-- Material shown follows --

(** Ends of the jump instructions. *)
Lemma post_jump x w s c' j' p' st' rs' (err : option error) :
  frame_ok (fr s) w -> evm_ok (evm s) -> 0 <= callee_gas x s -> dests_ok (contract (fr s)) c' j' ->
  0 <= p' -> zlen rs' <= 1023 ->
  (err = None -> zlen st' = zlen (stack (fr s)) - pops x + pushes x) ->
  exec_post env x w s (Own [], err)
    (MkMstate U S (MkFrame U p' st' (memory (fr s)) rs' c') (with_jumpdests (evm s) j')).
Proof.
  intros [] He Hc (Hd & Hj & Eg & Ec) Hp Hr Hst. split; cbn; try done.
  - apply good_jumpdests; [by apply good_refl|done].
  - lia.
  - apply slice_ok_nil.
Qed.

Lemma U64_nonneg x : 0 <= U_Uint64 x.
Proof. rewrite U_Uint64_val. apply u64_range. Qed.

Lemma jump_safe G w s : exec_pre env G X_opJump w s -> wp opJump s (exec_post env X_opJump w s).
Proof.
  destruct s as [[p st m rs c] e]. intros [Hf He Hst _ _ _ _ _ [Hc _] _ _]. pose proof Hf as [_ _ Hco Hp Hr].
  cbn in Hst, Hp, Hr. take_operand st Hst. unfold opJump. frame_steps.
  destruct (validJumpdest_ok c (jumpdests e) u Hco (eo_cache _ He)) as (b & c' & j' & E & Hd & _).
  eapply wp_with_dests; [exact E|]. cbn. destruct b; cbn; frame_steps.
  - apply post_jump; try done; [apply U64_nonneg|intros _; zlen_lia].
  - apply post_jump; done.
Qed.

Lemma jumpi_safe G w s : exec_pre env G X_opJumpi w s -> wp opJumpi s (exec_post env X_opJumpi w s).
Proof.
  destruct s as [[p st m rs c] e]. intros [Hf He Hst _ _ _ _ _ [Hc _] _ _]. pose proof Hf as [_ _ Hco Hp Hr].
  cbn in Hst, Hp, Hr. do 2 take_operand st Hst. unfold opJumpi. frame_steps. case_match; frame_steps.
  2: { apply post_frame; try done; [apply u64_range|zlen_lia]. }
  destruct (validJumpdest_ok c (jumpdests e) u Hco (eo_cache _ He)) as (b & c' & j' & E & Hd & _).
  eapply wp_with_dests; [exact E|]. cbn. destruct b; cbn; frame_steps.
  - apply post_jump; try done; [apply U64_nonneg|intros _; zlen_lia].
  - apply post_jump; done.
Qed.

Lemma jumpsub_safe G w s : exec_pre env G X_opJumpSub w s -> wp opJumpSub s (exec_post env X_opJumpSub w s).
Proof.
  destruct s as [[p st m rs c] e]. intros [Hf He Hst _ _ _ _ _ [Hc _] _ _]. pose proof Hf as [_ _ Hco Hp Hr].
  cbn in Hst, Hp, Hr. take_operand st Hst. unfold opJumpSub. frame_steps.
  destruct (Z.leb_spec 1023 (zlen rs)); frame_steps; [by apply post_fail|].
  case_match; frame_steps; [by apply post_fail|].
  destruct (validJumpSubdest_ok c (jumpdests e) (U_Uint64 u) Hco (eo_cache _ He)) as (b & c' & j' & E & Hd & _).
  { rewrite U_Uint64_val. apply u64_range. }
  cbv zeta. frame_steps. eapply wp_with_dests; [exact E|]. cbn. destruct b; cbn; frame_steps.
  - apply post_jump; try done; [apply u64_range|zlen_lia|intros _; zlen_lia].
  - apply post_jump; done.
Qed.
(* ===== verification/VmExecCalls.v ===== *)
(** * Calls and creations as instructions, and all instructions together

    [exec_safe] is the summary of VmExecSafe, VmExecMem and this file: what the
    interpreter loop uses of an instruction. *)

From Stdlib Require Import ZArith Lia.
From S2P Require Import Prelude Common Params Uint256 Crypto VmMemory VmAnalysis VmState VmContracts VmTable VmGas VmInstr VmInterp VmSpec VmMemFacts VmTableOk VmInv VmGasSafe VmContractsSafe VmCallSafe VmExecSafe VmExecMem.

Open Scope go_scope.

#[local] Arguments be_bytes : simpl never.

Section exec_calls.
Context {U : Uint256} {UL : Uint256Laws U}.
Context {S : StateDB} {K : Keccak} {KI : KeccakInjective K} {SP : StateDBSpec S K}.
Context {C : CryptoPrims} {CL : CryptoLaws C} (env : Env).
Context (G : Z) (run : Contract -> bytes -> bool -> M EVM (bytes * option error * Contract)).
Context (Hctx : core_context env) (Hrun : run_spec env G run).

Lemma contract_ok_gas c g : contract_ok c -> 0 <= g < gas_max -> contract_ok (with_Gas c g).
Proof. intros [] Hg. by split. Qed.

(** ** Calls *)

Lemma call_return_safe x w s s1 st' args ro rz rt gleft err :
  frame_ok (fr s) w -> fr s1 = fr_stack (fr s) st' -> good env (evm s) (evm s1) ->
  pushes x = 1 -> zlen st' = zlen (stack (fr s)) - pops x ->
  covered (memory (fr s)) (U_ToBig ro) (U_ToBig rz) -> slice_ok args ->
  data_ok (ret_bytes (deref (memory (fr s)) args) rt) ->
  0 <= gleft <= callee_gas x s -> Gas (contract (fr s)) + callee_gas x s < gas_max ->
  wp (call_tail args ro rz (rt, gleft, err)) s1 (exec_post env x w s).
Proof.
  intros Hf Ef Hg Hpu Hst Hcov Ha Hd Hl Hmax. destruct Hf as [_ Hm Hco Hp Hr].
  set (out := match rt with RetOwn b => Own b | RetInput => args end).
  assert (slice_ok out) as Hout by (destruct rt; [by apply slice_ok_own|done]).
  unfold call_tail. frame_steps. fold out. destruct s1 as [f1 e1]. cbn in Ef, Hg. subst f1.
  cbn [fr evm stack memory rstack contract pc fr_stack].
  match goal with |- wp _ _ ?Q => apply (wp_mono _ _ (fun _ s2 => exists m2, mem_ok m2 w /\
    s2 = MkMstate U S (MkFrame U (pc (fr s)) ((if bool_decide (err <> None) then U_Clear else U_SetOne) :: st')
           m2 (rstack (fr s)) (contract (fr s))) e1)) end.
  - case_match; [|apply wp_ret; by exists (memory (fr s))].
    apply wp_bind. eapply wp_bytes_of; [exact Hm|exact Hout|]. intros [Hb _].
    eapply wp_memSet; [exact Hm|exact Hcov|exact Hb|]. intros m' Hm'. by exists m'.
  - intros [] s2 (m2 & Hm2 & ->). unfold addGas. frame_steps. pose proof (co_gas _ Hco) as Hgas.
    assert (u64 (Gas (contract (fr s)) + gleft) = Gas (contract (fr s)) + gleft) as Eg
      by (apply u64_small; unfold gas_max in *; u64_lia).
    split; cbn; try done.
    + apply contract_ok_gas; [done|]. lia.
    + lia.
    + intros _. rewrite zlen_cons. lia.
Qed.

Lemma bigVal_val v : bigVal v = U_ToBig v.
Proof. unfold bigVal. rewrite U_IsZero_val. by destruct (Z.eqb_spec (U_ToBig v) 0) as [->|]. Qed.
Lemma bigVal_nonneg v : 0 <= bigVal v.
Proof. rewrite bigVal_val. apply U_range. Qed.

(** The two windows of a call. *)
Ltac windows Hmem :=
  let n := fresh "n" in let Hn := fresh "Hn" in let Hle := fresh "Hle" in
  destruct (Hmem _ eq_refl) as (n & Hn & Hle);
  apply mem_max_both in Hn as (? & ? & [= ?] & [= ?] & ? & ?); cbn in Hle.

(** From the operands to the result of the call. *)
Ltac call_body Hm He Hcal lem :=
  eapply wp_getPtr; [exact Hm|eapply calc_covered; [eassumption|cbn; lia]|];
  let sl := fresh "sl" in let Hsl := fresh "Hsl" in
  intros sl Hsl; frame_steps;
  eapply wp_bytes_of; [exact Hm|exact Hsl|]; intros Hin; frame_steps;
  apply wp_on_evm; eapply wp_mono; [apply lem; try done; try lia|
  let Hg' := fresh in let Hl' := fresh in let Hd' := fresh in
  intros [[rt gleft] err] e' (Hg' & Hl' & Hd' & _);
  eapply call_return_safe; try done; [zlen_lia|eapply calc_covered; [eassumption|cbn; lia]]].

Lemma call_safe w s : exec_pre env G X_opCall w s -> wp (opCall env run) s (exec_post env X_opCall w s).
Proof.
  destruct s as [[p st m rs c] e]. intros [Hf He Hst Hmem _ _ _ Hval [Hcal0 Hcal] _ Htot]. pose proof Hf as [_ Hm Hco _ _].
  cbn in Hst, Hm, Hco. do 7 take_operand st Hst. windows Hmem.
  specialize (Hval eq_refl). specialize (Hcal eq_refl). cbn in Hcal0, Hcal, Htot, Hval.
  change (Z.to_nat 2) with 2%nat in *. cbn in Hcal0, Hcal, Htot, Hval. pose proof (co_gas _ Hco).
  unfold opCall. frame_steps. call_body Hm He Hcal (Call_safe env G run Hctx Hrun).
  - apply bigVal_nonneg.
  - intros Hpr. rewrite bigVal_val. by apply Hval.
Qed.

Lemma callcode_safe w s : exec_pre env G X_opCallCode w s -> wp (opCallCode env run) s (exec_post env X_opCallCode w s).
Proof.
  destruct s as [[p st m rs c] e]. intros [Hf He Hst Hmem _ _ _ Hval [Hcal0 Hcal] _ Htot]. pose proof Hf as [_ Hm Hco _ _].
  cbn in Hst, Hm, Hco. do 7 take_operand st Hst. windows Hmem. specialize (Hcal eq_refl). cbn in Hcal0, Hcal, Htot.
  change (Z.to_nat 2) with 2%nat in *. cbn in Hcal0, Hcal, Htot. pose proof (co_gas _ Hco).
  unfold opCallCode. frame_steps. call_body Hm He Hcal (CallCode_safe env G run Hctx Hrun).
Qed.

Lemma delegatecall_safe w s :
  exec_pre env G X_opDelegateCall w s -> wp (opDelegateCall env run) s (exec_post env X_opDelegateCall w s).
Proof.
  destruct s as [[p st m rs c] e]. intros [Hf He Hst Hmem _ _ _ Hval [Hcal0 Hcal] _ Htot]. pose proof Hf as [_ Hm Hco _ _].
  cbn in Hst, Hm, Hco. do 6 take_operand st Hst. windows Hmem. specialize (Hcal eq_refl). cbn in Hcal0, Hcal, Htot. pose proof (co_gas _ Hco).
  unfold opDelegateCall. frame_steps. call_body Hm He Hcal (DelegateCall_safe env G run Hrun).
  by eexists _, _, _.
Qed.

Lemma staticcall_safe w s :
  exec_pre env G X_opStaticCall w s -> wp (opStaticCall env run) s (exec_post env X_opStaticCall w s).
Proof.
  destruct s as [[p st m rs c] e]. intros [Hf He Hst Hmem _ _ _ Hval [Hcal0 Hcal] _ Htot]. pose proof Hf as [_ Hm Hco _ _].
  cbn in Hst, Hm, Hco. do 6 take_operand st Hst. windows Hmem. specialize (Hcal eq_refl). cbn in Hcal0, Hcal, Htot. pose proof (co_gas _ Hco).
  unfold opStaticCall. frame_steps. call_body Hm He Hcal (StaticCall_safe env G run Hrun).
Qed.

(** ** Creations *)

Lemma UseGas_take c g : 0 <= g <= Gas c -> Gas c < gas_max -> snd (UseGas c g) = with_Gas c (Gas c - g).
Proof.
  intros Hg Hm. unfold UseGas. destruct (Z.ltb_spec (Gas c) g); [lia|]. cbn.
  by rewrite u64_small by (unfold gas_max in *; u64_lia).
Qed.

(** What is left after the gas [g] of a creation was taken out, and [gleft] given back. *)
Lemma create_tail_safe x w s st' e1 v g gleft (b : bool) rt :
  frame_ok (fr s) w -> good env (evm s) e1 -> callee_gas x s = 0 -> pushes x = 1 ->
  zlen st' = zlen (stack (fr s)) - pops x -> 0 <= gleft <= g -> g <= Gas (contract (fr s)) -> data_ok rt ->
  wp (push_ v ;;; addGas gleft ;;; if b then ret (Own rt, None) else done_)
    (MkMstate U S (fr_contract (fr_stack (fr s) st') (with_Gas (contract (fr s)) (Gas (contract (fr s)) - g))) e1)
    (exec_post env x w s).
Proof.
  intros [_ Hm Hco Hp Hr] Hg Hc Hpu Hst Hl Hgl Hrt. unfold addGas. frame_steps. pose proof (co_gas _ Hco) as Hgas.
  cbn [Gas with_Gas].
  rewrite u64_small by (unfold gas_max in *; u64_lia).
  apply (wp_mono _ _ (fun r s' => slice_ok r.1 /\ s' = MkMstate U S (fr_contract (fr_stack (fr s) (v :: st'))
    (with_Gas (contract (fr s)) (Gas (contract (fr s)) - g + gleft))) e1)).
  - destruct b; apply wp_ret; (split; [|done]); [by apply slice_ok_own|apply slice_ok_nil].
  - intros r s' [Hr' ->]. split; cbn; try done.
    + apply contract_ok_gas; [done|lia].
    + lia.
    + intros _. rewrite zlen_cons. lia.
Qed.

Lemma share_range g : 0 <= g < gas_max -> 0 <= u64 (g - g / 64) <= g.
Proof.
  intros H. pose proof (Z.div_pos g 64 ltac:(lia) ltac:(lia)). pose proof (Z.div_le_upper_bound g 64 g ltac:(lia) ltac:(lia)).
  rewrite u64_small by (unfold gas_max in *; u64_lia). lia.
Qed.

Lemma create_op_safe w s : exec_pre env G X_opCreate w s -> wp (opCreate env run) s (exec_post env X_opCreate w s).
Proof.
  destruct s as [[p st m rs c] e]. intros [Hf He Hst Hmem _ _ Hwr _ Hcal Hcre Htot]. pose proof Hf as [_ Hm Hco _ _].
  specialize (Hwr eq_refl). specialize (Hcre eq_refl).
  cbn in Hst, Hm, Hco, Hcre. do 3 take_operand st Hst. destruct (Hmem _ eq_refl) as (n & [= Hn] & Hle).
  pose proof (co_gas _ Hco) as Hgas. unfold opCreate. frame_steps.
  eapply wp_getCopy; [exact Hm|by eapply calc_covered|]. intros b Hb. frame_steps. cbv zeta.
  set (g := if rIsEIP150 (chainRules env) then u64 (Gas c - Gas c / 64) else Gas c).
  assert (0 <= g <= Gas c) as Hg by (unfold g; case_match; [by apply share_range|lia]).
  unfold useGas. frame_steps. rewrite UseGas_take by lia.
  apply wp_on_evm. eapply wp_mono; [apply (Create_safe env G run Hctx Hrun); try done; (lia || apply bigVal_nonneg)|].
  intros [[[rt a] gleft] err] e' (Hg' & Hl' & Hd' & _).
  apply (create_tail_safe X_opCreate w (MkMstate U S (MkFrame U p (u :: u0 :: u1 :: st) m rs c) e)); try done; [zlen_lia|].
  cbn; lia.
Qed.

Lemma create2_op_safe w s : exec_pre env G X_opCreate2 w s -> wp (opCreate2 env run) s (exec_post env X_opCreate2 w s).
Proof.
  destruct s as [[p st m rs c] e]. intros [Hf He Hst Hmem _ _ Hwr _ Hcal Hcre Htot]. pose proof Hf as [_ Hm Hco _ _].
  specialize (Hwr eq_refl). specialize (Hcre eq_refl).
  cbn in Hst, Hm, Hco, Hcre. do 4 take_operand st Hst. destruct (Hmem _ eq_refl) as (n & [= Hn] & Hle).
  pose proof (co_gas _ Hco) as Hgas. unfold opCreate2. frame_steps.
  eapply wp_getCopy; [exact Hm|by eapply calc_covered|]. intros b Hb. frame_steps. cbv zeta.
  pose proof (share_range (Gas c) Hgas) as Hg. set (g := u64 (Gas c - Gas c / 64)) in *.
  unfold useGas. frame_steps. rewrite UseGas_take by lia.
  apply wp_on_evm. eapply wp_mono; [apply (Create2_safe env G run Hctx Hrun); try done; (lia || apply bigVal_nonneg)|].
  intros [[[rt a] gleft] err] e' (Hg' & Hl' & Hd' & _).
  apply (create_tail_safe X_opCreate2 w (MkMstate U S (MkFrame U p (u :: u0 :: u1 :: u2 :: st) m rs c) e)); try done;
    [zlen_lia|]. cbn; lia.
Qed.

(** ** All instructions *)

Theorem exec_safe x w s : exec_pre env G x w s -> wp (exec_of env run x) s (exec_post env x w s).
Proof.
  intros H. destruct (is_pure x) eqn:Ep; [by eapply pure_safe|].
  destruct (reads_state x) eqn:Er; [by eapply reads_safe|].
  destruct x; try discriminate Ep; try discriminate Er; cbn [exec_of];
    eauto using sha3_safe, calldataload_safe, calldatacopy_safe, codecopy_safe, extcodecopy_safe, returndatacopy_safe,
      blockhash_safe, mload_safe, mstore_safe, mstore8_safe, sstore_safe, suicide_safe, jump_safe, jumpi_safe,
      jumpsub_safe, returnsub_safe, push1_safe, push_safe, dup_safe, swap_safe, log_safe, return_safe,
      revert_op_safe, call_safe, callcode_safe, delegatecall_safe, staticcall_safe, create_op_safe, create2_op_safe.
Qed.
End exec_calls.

-- Material shown concluded --

== Exercise objective ==
Starting with the line above that holds "frame_ok (fr s) w -> good" and stopping with the line that holds "wp (push_ v", reproduce each line exactly, omitting all other lines.

== Your solution ==
  frame_ok (fr s) w -> good env (evm s) e1 -> callee_gas x s = 0 -> pushes x = 1 ->
  zlen st' = zlen (stack (fr s)) - pops x -> 0 <= gleft <= g -> g <= Gas (contract (fr s)) -> data_ok rt ->
  wp (push_ v ;;; addGas gleft ;;; if b then ret (Own rt, None) else done_)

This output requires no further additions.